Jax glanced out the window, to the darkened parking lot lit only by the faint flicker of gas lamps. “If there really was an old German A-bomb on that sub, anyone going after it would deliberately have planned the operation to be tight. Whoever these guys are, they’ll want to move as fast as they can. The longer they have that bomb in their possession, the more likely it is to be detected.”

She studied his half-averted profile, with its high cheekbones and lean jaw line. “You believe Wolfgang, then? That the Germans not only developed a small nuclear bomb, but decided in the last days of the war to send a prototype to Japan?”

“Somebody obviously believed it enough to go through the trouble of raising that U-boat.”

“But would the thing still be viable? After sixty years?”

“Viable enough to cause considerable damage, whatever kind of device we’re talking about.”

She pushed away her plate. “What I don’t understand is how anyone even found out about that bomb in the first place. They would need to have known about it before, right? Before Karl Wertheim advertised his grandfather’s papers on eBay.”

“You heard what Wolfgang said. New information has been turning up all over the place in the last twenty years. Not just in the Russian archives, but in the personal papers of men whose families were living in East Germany when the Iron Curtain came down. Someone could have found out about it that way.” He was silent a moment. “I also have an ugly suspicion the honchos in Washington know more about that submarine’s cargo than we’ve been told.”

“What makes you say that?”

“Because according to Matt, the Navy has been keeping an eye on U-114 ever since they located it. That hit a sour note with me. I just can’t see them doing that if all they thought she was carrying was gold.”

She was aware of him watching the scene outside the window, although he’d been careful not to look directly that way again. She glanced toward the parking lot, and saw nothing except silent rows of cars.

“What do you keep looking at?”

“Don’t stare.”

She obediently looked away. “Why?
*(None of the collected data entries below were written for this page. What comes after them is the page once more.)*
(* ===== verification/BvRewriterOk.v ===== *)
(** The rewriting of an application of the bit-vector family is correct: for
    every operator, whatever the options, the result denotes what the
    application denotes. *)
From S2P Require Import Prelude Text Bits BlastArith BlastDiv BlastShift Ast AstSem AstFacts BoolRewriter BoolRewriterOk BvPlugin BvFacts PolyRewriter PolyRewriterOk BvRewriterLeq BvRewriterLeqOk BvRewriterTerms BvRewriterTermsOk BvRewriterDiv BvRewriterDivOk BvRewriterBits BvRewriterBitsOk BvRewriterXorOk BvRewriterEq BvRewriterEqOk BvRewriter.

(** ** More operators on numbers *)

Lemma xnor_lxor_testbit x y i : 0 <= i -> Z.testbit (xnorZ x y) i = Bool.eqb (Z.testbit x i) (Z.testbit y i).
Proof.
  intros Hi. unfold xnorZ. rewrite Z.lnot_spec, Z.lxor_spec by done. by destruct (Z.testbit x i), (Z.testbit y i).
Qed.

#[global, refine] Instance bxnor_op : AssocOp OP_BXNOR xnorZ (-1) :=
  {| ao_fun := zip_with Bool.eqb; ao_kind := eq_refl : bv_assoc OP_BXNOR = Some (zip_with Bool.eqb) |}.
Proof.
  - intros. apply zip_bits_of. intros. apply xnor_lxor_testbit. lia.
  - intros a b c. apply Z.bits_inj'. intros i Hi. rewrite !xnor_lxor_testbit by done.
    by destruct (Z.testbit a i), (Z.testbit b i), (Z.testbit c i).
  - intros a. apply Z.bits_inj'. intros i Hi. rewrite xnor_lxor_testbit, Z.bits_m1 by done. by destruct (Z.testbit a i).
Defined.
(* ===== verification/LocalCtxOk.v ===== *)
(** Contextual simplification is correct: what replaces a disjunct has its
    value whenever the marks hold, and is lighter, so the rounds end. *)
From S2P Require Import Prelude Ast AstSem AstFacts BoolRewriter BoolRewriterOk LocalCtx.

Section Weights.
Context (p : bool_rewriter_params).

Lemma weights_cons e l : weights (e :: l) = (weight e + weights l)%nat.
Proof. done. Qed.

Lemma weights_app l1 l2 : weights (l1 ++ l2) = (weights l1 + weights l2)%nat.
Proof. induction l1 as [|e l1 IH]; [done|]. cbn [app]. rewrite !weights_cons, IH. lia. Qed.

Lemma weights_single e : weights [e] = weight e.
Proof. rewrite weights_cons. apply Nat.add_0_r. Qed.

Lemma weights_perm l1 l2 : Permutation l1 l2 -> weights l1 = weights l2.
Proof. induction 1; rewrite ?weights_cons; lia. Qed.

Lemma weights_rev l : weights (rev l) = weights l.
Proof. symmetry. apply weights_perm, Permutation_rev. Qed.

Lemma weight_args k e :
  is_app_of e (Basic k) = true -> k <> OP_ITE -> weight e = S (weights (get_args e)).
Proof. intros (d & args & -> & Hk)%is_app_of_spec Hi. by apply (weight_basic k). Qed.

Lemma weight_not_arg e : is_not e = true -> wf e = true -> weight e = S (weight (get_arg e 0)).
Proof.
  intros Hn Hw. destruct (not_inv default_interp e Hn Hw) as (x & -> & Hx & _).
  rewrite (weight_args OP_NOT e Hn) by done. rewrite Hx, !weights_cons. cbn. lia.
Qed.

Lemma weight_eq_args e :
  is_eq e = true -> wf e = true -> weight e = S (weight (get_arg e 0) + weight (get_arg e 1)).
Proof.
  intros He Hw. destruct (eq_inv default_interp e He Hw) as (a & b & -> & -> & Hx & _).
  rewrite (weight_args OP_EQ e He) by done. rewrite Hx, !weights_cons. cbn. lia.
Qed.

Lemma weight_ite_args e :
  is_ite e = true -> wf e = true ->
  weight e = (5 + weight (get_arg e 0) + weight (get_arg e 1) + weight (get_arg e 2))%nat.
Proof.
  intros He Hw. destruct (ite_inv default_interp e He Hw) as (d & c & t & f & -> & _).
  unfold is_ite in He. apply is_app_of_spec in He as (d' & l & [= <- <-] & Hk). by apply weight_ite.
Qed.

Lemma mk_not_weight t : wfb t = true -> (weight (mk_not p t) <= S (weight t))%nat.
Proof. intros Ht. pose proof (mk_not_fuel_weight p (weight t) t Ht). unfold mk_not. lia. Qed.
Lemma uniform_inv f k args :
  kind f = Bv k -> is_uniform k = true -> wf (App f args) = true ->
  exists n a rest, args = a :: rest /\ (0 < n)%nat /\ vector n (bits (eval a)) a
    /\ Forall2 (fun y b => vector n y b) (map (fun b => bits (eval b)) rest) rest
    /\ match bv_binary k, bv_assoc k with
       | Some _, _ => length rest = 1%nat /\ range f = BvSort n
       | None, Some _ => range f = BvSort n
       | None, None => length rest = 1%nat /\ range f = BoolSort
       end.
Proof.
  intros Hk Hu. rewrite wf_app. unfold op_sort. rewrite Hk. intros (Hs & _ & Hw).
  assert (bv_uniform_sort k (map get_sort args) = Some (range f)) as Hs'
    by (rewrite <- Hs; unfold bv_sort; by destruct k).
  clear Hs. unfold bv_uniform_sort in Hs'. destruct args as [|a rest]; [done|]. cbn [map] in Hs'.
  destruct (get_sort a) as [|n|] eqn:Ha; try done. destruct (all_same _ _) eqn:Hall; [|done].
  apply all_same_spec, Forall_map in Hall. apply Forall_cons in Hw as [Hwa Hw].
  destruct (vector_self n a Hwa Ha) as [Hva Hn]. exists n, a, rest. split_and!; try done.
  - clear Hs'. induction rest as [|b rest IH]; [constructor|]. apply Forall_cons in Hall as [Hb Hall].
    apply Forall_cons in Hw as [Hwb Hw]. constructor; [by apply vector_self|by apply IH].
  - rewrite length_map in Hs'. destruct (bv_binary k); [|destruct (bv_assoc k)];
      try (destruct (length rest) as [|[|]]; cbn in Hs'; try done); split_and?; congruence.
Qed.

Lemma eval_uniform f k args :
  kind f = Bv k -> is_uniform k = true ->
  eval (App f args) = default (i_decl I f (map eval args)) (bv_uniform k (map eval args)).
Proof. intros Hk Hu. cbn. unfold decl_apply. rewrite Hk. by destruct k. Qed.

Lemma binary_done f k g op args a b :
  kind f = Bv k -> bv_binary k = Some g -> wf (App f args) = true -> args = [a; b] ->
  (forall n, (0 < n)%nat -> implements ev n op g) ->
  means I (range f) (eval (App f args)) (reduce_binary op a b).
Proof.
  intros Hk Hg Hw -> Hop. assert (is_uniform k = true) as Hu by (unfold is_uniform; by rewrite Hg).
  destruct (uniform_inv f k [a; b] Hk Hu Hw) as (n & a' & rest & [= <- <-] & Hn & Ha & Hrest & Hr).
  rewrite Hg in Hr. destruct Hr as [_ ->]. apply Forall2_cons in Hrest as [Hb _].
  rewrite (eval_uniform f k) by done. unfold bv_uniform. rewrite Hg. cbn [map default].
  apply (reduce_binary_ok n op g); try done; [by apply Hop|].
  intros u v Hlu Hlv. by apply (bv_binary_length k g).
Qed.

Lemma assoc_done f k g op args :
  kind f = Bv k -> bv_binary k = None -> bv_assoc k = Some g -> wf (App f args) = true ->
  (forall n, (0 < n)%nat -> implements ev n op g) ->
  means I (range f) (eval (App f args)) (reduce_ac op args).
Proof.
  intros Hk Hbin Hg Hw Hop.
  assert (is_uniform k = true) as Hu by (unfold is_uniform; by rewrite Hbin, Hg).
  destruct (uniform_inv f k args Hk Hu Hw) as (n & a & rest & -> & Hn & Ha & Hrest & Hr).
  rewrite Hbin, Hg in Hr. rewrite Hr, (eval_uniform f k) by done. unfold bv_uniform.
  rewrite Hbin, Hg. cbn [map default]. rewrite map_map.
  apply (reduce_ac_ok n op g); try done; [by apply Hop|].
  intros u v Hlu Hlv. by apply (bv_assoc_length k g).
Qed.

Lemma pred_done f k g op args a b :
  kind f = Bv k -> bv_binary k = None -> bv_assoc k = None -> bv_pred k = Some g ->
  wf (App f args) = true -> args = [a; b] ->
  (forall n, (0 < n)%nat -> implements_pred ev n op g) ->
  means I (range f) (eval (App f args)) (reduce_pred op a b).
Proof.
  intros Hk Hbin Has Hg Hw -> Hop.
  assert (is_uniform k = true) as Hu by (unfold is_uniform; by rewrite Hbin, Has, Hg).
  destruct (uniform_inv f k [a; b] Hk Hu Hw) as (n & a' & rest & [= <- <-] & Hn & Ha & Hrest & Hr).
  rewrite Hbin, Has in Hr. destruct Hr as [_ ->]. apply Forall2_cons in Hrest as [Hb _].
  rewrite (eval_uniform f k) by done. unfold bv_uniform. rewrite Hbin, Has, Hg. cbn [map default].
  by apply (reduce_pred_ok n op g); [apply Hop| |].
Qed.

(** ** The other operators *)

Lemma bv_app_inv f k args :
  kind f = Bv k -> wf (App f args) = true ->
  bv_sort f k (map get_sort args) = Some (range f) /\ Forall (fun e => wf e = true) args.
Proof. intros Hk. rewrite wf_app. unfold op_sort. rewrite Hk. tauto. Qed.

(** One bit-vector argument of width [n]. *)
Lemma one_vector k f args s :
  kind f = Bv k -> wf (App f args) = true -> map get_sort args = [s] ->
  exists a, args = [a] /\ forall n, s = BvSort n -> vector n (bits (eval a)) a /\ (0 < n)%nat.
Proof.
  intros Hk Hw Hs. apply bv_app_inv with (k := k) in Hw as [_ Hw]; [|done].
  destruct args as [|a [|]]; try done. injection Hs as Hs. apply Forall_cons in Hw as [Hw _].
  exists a. split; [done|]. intros n ->. by apply vector_self.
Qed.

Lemma map_get_sort_1 args s : map get_sort args = [s] -> exists a, args = [a] /\ get_sort a = s.
Proof. destruct args as [|a [|]]; try done. intros [= <-]. eauto. Qed.

Lemma num_done f args v n :
  kind f = Bv OP_BV_NUM -> Ast.params f = [PRational v; PInt n] -> wf (App f args) = true ->
  means I (range f) (eval (App f args)) (reduce_num get_id v n).
Proof.
  intros Hk Hp Hw. pose proof Hw as (_ & Hpos & _)%wf_app.
  apply bv_app_inv with (k := OP_BV_NUM) in Hw as [Hs _]; [|done].
  unfold bv_sort in Hs. rewrite Hp in Hs. destruct args as [|]; [|done]. cbn [map] in Hs.
  destruct (_ && Nat.ltb 0 n); [|done]. injection Hs as Hs. rewrite <- Hs in *.
  cbn. unfold decl_apply. rewrite Hk, Hp. cbn [map bv_apply default].
  unfold reduce_num. rewrite <- (num2bits_bits (H := cfg get_id) ev).
  apply mk_mkbv_ok; [apply (num2bits_length (H := cfg get_id) ev)|].
  by apply Nat.ltb_lt.
Qed.

Lemma unary_done f k m op g a :
  kind f = Bv k -> range f = BvSort m -> wf (App f [a]) = true -> is_bv a = true ->
  eval (App f [a]) = VBv (g (bits (eval a))) ->
  (forall l, get_sort a = BvSort (length l) -> map ev (op l) = g (map ev l)) ->
  means I (range f) (eval (App f [a])) (reduce_unary op a).
Proof.
  intros Hk Hr Hw Hbv Hv Hop. pose proof (eval_sort I _ Hw) as Hsort.
  pose proof (wf_positive _ Hw) as Hpos. cbn [get_sort] in Hsort, Hpos. rewrite Hv, Hr in *.
  injection Hsort as Hsort. apply Nat.ltb_lt in Hpos.
  pose proof Hw as (_ & _ & [Hwa _]%Forall_cons)%wf_app.
  unfold is_bv, is_bv_sort in Hbv. destruct (get_sort a) as [|n|] eqn:Ha; try done.
  destruct (vector_self n a Hwa Ha) as [Hva Hn].
  apply (reduce_unary_ok n m op g); try done. intros l Hl. apply Hop. by rewrite Hl.
Qed.

Lemma concat_done f args :
  kind f = Bv OP_CONCAT -> wf (App f args) = true ->
  means I (range f) (eval (App f args)) (reduce_concat args).
Proof.
  intros Hk Hw. pose proof (eval_sort I _ Hw) as Hsort. pose proof (wf_positive _ Hw) as Hpos.
  apply bv_app_inv with (k := OP_CONCAT) in Hw as [Hs Hw]; [|done]. cbn [bv_sort] in Hs.
  destruct (forallb _ _) eqn:Hall; [|by destruct (Ast.params f) as [|[] [|[] [|]]]].
  assert (range f = BvSort (sum_list (map sort_bv_size (map get_sort args)))) as Hr
    by (destruct (bool_decide _), (Ast.params f) as [|[] [|[] [|]]]; cbn in Hs; congruence).
  assert (eval (App f args) = VBv (concat (rev (map (fun b => bits (eval b)) args)))) as Hv.
  { cbn. unfold decl_apply. rewrite Hk. cbn. by rewrite map_map. }
  cbn [get_sort] in Hsort, Hpos. rewrite Hv, Hr in *. injection Hsort as Hsort. apply Nat.ltb_lt in Hpos.
  unfold reduce_concat.
  assert (map ev (concat (map bits_in (rev args))) = concat (rev (map (fun b => bits (eval b)) args))) as Hm.
  { rewrite concat_map, map_map, <- map_rev. f_equal. apply map_ext_in. intros t Ht%in_rev.
    apply list_elem_of_In in Ht. rewrite Forall_forall in Hw. apply forallb_forall with (x := get_sort t) in Hall.
    - unfold is_bv_sort in Hall. destruct (get_sort t) as [|n|] eqn:Hst; try done.
      by apply (bits_in_ok I t n (Hw t Ht)).
    - apply in_map. by apply list_elem_of_In. }
  rewrite <- Hm in Hsort |- *. apply mk_mkbv_ok; [|done]. by rewrite <- Hsort, length_map.
Qed.

Lemma extract_bits l lo len :
  (lo + len <= length l)%nat ->
  map ev (map (fun i => bit (H := cfg get_id) l i) (seq lo len)) = take len (drop lo (map ev l)).
Proof.
  intros Hl. rewrite map_map.
  apply list_eq_same_length with (n := len).
  - rewrite length_take, length_drop, length_map. lia.
  - by rewrite length_map, length_seq.
  - intros i x y Hi Hx Hy. rewrite list_lookup_fmap, lookup_seq_lt in Hx by done. injection Hx as <-.
    rewrite lookup_take, lookup_drop, decide_True in Hy by done. rewrite (eval_nth (H := cfg get_id) ev).
    by apply (nth_lookup_Some _ _ false) in Hy.
Qed.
What is it?”

“There’s a black Mercedes GL-Class parked beside the Jetta. See it?”

She threw a quick sideways glance at the shadowy rows of vehicles. “The SUV?”

“That’s it.”

“So?”

“So, they pulled in about ten minutes ago. Only, no one got out of the car.”

“Could be a coincidence. They could be waiting for someone.”

“It’s possible.”

Tobie reached for her beer stein and took a long, bitter swallow. “What do we do?”

Jax signaled their waitress for the bill. “I’ve got an idea.”


After they paid their tab, Jax walked up to the middle-aged man at the inn’s front desk and said in flawless German, “I’m afraid we have a problem. My friend here”-Jax nodded toward Tobie-“is being stalked by her ex-husband, and he’s out in the parking lot right now, waiting for us.”

The desk clerk, a small man with fair, receding straight hair and a long, thin nose, threw a nervous glance toward the front of the inn. A worried spasm crossed his nipped features. “Where?”

“The black GL-Class. Next to our red Jetta.”

He cleared his throat. “You would like me to phone the police?”

“I don’t think we need to do that.” Jax laid the Jetta’s key on the desk, along with a hundred marks. “The last thing we want to do is disrupt your patrons with an unpleasant incident. Perhaps you could simply bring our car up to the front and leave it running for us?”

The man’s thin nose quivered. Germans hated scenes almost as much as the British. His hand closed around the key-and the hundred-mark note. “Yes. It would be better. I’ll get it right away.”

“And leave both doors open, would you?” Jax called after him.

They stood just inside the door and watched the man walk briskly across the shadowy lot toward their car. “As soon as he pulls up in front,” Jax told Tobie, “we run out and jump in the car. I’ll drive.”

“But it’s rented in my n-” she began, then broke off. She’d never seen anyone who could handle a car the way Jax could. “All right. But please, please don’t wreck it.”

“I’ll try.” They watched the Jetta’s reverse lights come on, just as the big SUV beside it roared to life. “Here he comes.” Jax slapped open the gasthaus door. “Now.”

They sprinted down the short walk to the curb. Tobie dove in the Jetta’s passenger door, pulling it shut behind her just as Jax hit the gas. They were halfway out the parking lot before Jax’s door slammed shut.

He spun the wheel, the Jetta’s backend fishtailing as they screeched out onto the narrow country road. “What’s he doing?”

Tobie swung around to stare out the back window. Careening out of the parking lot on two wheels, the big Mercedes barreled after them. A second GL-Class roared after it.

“Shit. There’s two of them!”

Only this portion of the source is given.